Distances and high transport costs are a disadvantage for island economies, as it makes tourism difficult and circular labour migration costly (World Bank 2006). Both countries’ economic growth is concentrated on their public sectors (Asian Development Bank 2002a,b) with consequentially small private sectors; the Tuvalu private sector contributes approximately 30 per cent to GDP, with only 15 per cent business participation (Conway 2006); private sector employment in Kiribati accounts for 25 per cent in total (Asian Development Bank 2002a). Added to the economic challenges are environmental challenges, such as low rainfall, lack of natural resources, the occurrence of cyclones in Tuvalu, and the threat of sea level rise.

Existing migration schemes for Kiribati and Tuvalu are small.

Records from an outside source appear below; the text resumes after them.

Lemma link_all_ok a ws ps : rules_ok a ws ps ->
  let '(q, a') := link_all a in
  case_fold a' = case_fold a /\ (length q < length (states a'))%nat /\ NoDup q /\ automaton ws ps a'.
Proof.
  intros [Ht Hmax Hf Ho Hr Hw Hne]. unfold link_all.
  assert (Hwords : forall p, p ∈ ps -> p ∈ ws) by (intros p Hp; by apply Hw, prefixes_pattern).
  assert (Hroot : forall cp t, (cp, t) ∈ st_edges (state_at a 0) <-> ws !! t = Some [cp]).
  { intros cp t. rewrite (tr_edges _ _ Ht). split; [|intros H; exists []; by rewrite (tr_root _ _ Ht)].
    intros (w & H0 & H). rewrite (tr_root _ _ Ht) in H0. by injection H0 as <-. }
  assert (Hq : forall t, t ∈ map snd (st_edges (state_at a 0)) <-> exists cp, ws !! t = Some [cp]).
  { intros t. rewrite list_elem_of_fmap. split.
    - intros ([cp t'] & -> & H). exists cp. by apply Hroot.
    - intros [cp H]. exists (cp, t). split; [done|by apply Hroot]. }
  assert (H0 : links ws ps a (map snd (st_edges (state_at a 0))) (followed ws (map snd (st_edges (state_at a 0))) 0) 0).
  { split; try done.
    - apply NoDup_fmap_2_strong; [|apply (tr_edges_nodup _ _ Ht)]. intros [c t] [c' t'] H1 H2 E. cbn in E. subst t'.
      apply Hroot in H1, H2. congruence.
    - intros i j s t Hi Hj _. apply list_elem_of_lookup_2, Hq in Hi as [c Hc], Hj as [c' Hc'].
      by rewrite (depth_lookup _ _ _ Hc), (depth_lookup _ _ _ Hc').
    - intros s [c t] [(w & Hs & Hc) [-> |(i & Hi & _)]]; [|lia]. cbn in *.
      rewrite (tr_root _ _ Ht) in Hs. injection Hs as <-. rewrite (depth_lookup _ _ _ (tr_root _ _ Ht)).
      split; [|split; [by apply Hroot|done]]. apply Hq. by exists c.
    - intros t Hin. apply Hq in Hin as [c Hc]. exists 0%nat, c. split; [|by left]. exists []. by rewrite (tr_root _ _ Ht).
    - intros s e _ Hd. lia.
    - intros t Hin. apply Hq in Hin as [c Hc]. split.
      + intros w Hw' _. rewrite Hf, (tr_root _ _ Ht). simplify_eq. exists []. split; [done|].
        split; [apply suffix_nil|]. split; [done|]. intros u _ Hu Hun. apply suffix_proper in Hu; [cbn in *; lia|done].
      + intros w Hw'. rewrite (Ho t w Hw'). simplify_eq.
        rewrite (own_ending_snoc ps [c] []); [by rewrite (ending_nil ps Hne), Nat.add_0_r| |apply suffix_nil|done].
        intros p _ Hp Hpn. apply suffix_proper in Hp; [|done]. destruct p; [done|cbn in Hp; lia].
    - intros t _. split; [done|]. apply Ho. }
  pose proof (link_queue_ok ws ps Hne Hwords (length (states a)) 0 _ a 0 H0 ltac:(by left) ltac:(done)) as H.
  rewrite (tr_length _ _ Ht) in H. specialize (H ltac:(lia)).
  destruct (link_queue (length (states a)) 0 _ a) as [q a']. destruct H as (Hcf & d & H).
  pose proof (li_trie _ _ _ _ _ _ H) as Ht'. split; [done|].
  assert (Hsub : (length q <= length (seq 1 (length ws - 1)))%nat).
  { apply submseteq_length, NoDup_submseteq; [apply (li_nodup _ _ _ _ _ _ H)|]. intros x Hx.
    destruct (li_parents _ _ _ _ _ _ H x Hx) as (s' & cp & [(w & _ & Hx') _]). cbn in Hx'.
    pose proof (lookup_lt_Some _ _ _ Hx'). apply elem_of_seq.
    destruct x; [|lia]. rewrite (tr_root _ _ Ht) in Hx'. by destruct w. }
  rewrite length_seq, (tr_length _ _ Ht') in Hsub.
  assert (Hpos : (0 < length (states a'))%nat) by (rewrite <- (tr_length _ _ Ht'); by eapply lookup_lt_Some, (tr_root _ _ Ht)).
  split; [lia|]. split; [apply (li_nodup _ _ _ _ _ _ H)|].
  assert (Hall : forall w s, ws !! s = Some w -> w <> [] -> s ∈ q).
  { induction w as [|cp u IH] using rev_ind; intros s Hs Hne'; [done|].
    assert (Hu : u ∈ ws) by (apply (tr_closed _ _ Ht _ cp); by eapply list_elem_of_lookup_2).
    apply list_elem_of_lookup in Hu as [p Hp]. apply (li_children _ _ _ _ _ _ H p (cp, s)). split; [by exists u|].
    destruct (decide (u = [])) as [-> |Hun]; [left; by apply (root_word a ws Ht)|]. right.
    apply (IH p Hp), list_elem_of_lookup in Hun as [i Hi]. exists i. split; [by eapply lookup_lt_Some|done]. }
  split; [done|by apply (li_todo _ _ _ _ _ _ H), (links_root ws ps a' q _ _ H)| | |done|apply (li_rules _ _ _ _ _ _ H)].
  - intros s w Hs Hwn. by apply (li_done _ _ _ _ _ _ H s (Hall w s Hs Hwn)).
  - intros s w Hs. destruct (decide (w = [])) as [-> |Hwn].
    + pose proof (root_word a ws Ht s Hs) as ->. by apply (root_out ws ps Hne a' q _ _ H).
    + by apply (li_done _ _ _ _ _ _ H s (Hall w s Hs Hwn)).
Qed.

In contrast to many other Pacific nations, Kiribati and Tuvalu do not have the privilege of free access to one of the Pacific Rim countries. Under the Pacific Access Quota, however, both countries are granted entry for 75 people each to New Zealand. This access has a number of strict conditions, such as applicants having to hold a job offer at the time of application (New Zealand Immigration 2007). Since 2006 New Zealand has offered a ‘seasonal working scheme’, allowing some Pacific Islands, including Tuvalu and Kiribati to apply for contract work in vineyards and orchards.

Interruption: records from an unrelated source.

(* ===== verification/SiteSettings.v ===== *)
(** * The settings of the site (db_site_setting_get and db_site_setting_set of src/src/db/db.c)

    A table from keys to texts; a write that fails leaves it alone.  Several settings are written one
    after the other, without a transaction. *)
From S2P Require Import Prelude CStr.

Abbreviation settings := (gmap string (list Z)).

(** [snprintf] cuts the value to the buffer. *)
Definition db_site_setting_get (db : settings) (key : string) (cap : nat) : option cstr := snprintf_s cap <$> db !! key.
Definition db_site_setting_set (ok : bool) (key : string) (value : cstr) (db : settings) : bool * settings :=
  (ok, if ok then <[key := value]> db else db).

(** The settings written one after the other until one fails; [ok i] tells whether the [i]th write
    succeeds. *)
Fixpoint write_settings (ok : nat -> bool) (i : nat) (kvs : list (string * cstr)) (db : settings) : bool * settings :=
  match kvs with
  | [] => (true, db)
  | (k, v) :: kvs' =>
      let '(done, db') := db_site_setting_set (ok i) k v db in
      if done : bool then write_settings ok (S i) kvs' db' else (false, db')
  end.

(** ** Writing several settings *)

Lemma write_settings_all ok kvs : forall i db db', write_settings ok i kvs db = (true, db') ->
  db' = foldl (fun db kv => <[kv.1 := kv.2]> db) db kvs.
Proof.
  induction kvs as [|[k v] kvs IH]; intros i db db' H; cbn in *; [congruence|].
  destruct (ok i); cbn in H; [|done]. by apply IH in H.
Qed.

(** When a write fails the settings before it are in force. *)
Lemma write_settings_failed ok kvs : forall i db db', write_settings ok i kvs db = (false, db') ->
  exists n, (n < length kvs)%nat /\ db' = foldl (fun db kv => <[kv.1 := kv.2]> db) db (take n kvs).
Proof.
  induction kvs as [|[k v] kvs IH]; intros i db db' H; cbn in *; [done|].
  destruct (ok i); cbn in H.
  - apply IH in H as (n & Hn & ->). exists (S n). split; [lia|done].
  - injection H as <-. exists 0%nat. split; [lia|done].
Qed.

In view of the relatively vulnerable economic circumstances and the restriction of free movement, it can be said that the seafarer scheme has turned out to be very successful for both countries, making a significant contribution to the Kiribati and Tuvaluan economies. Remittances make an estimated contribution of 15 to 20 per cent to Kiribati’s and 50 per cent to Tuvaluan’s national income. Kiribati currently receives remittances of AUD$12-13 million dollars (Borovnik 2006); Tuvalu AUD$3-4 million (Boland and Dollery 2005).




[8] In Kiribati, 40 per cent of the population in 2000 was under 14 years old (Asian Development Bank 2002a:139).

[9] Currently 44 per cent of the Tuvaluan population lives on Funafuti (Asian Development Bank 2002b:2).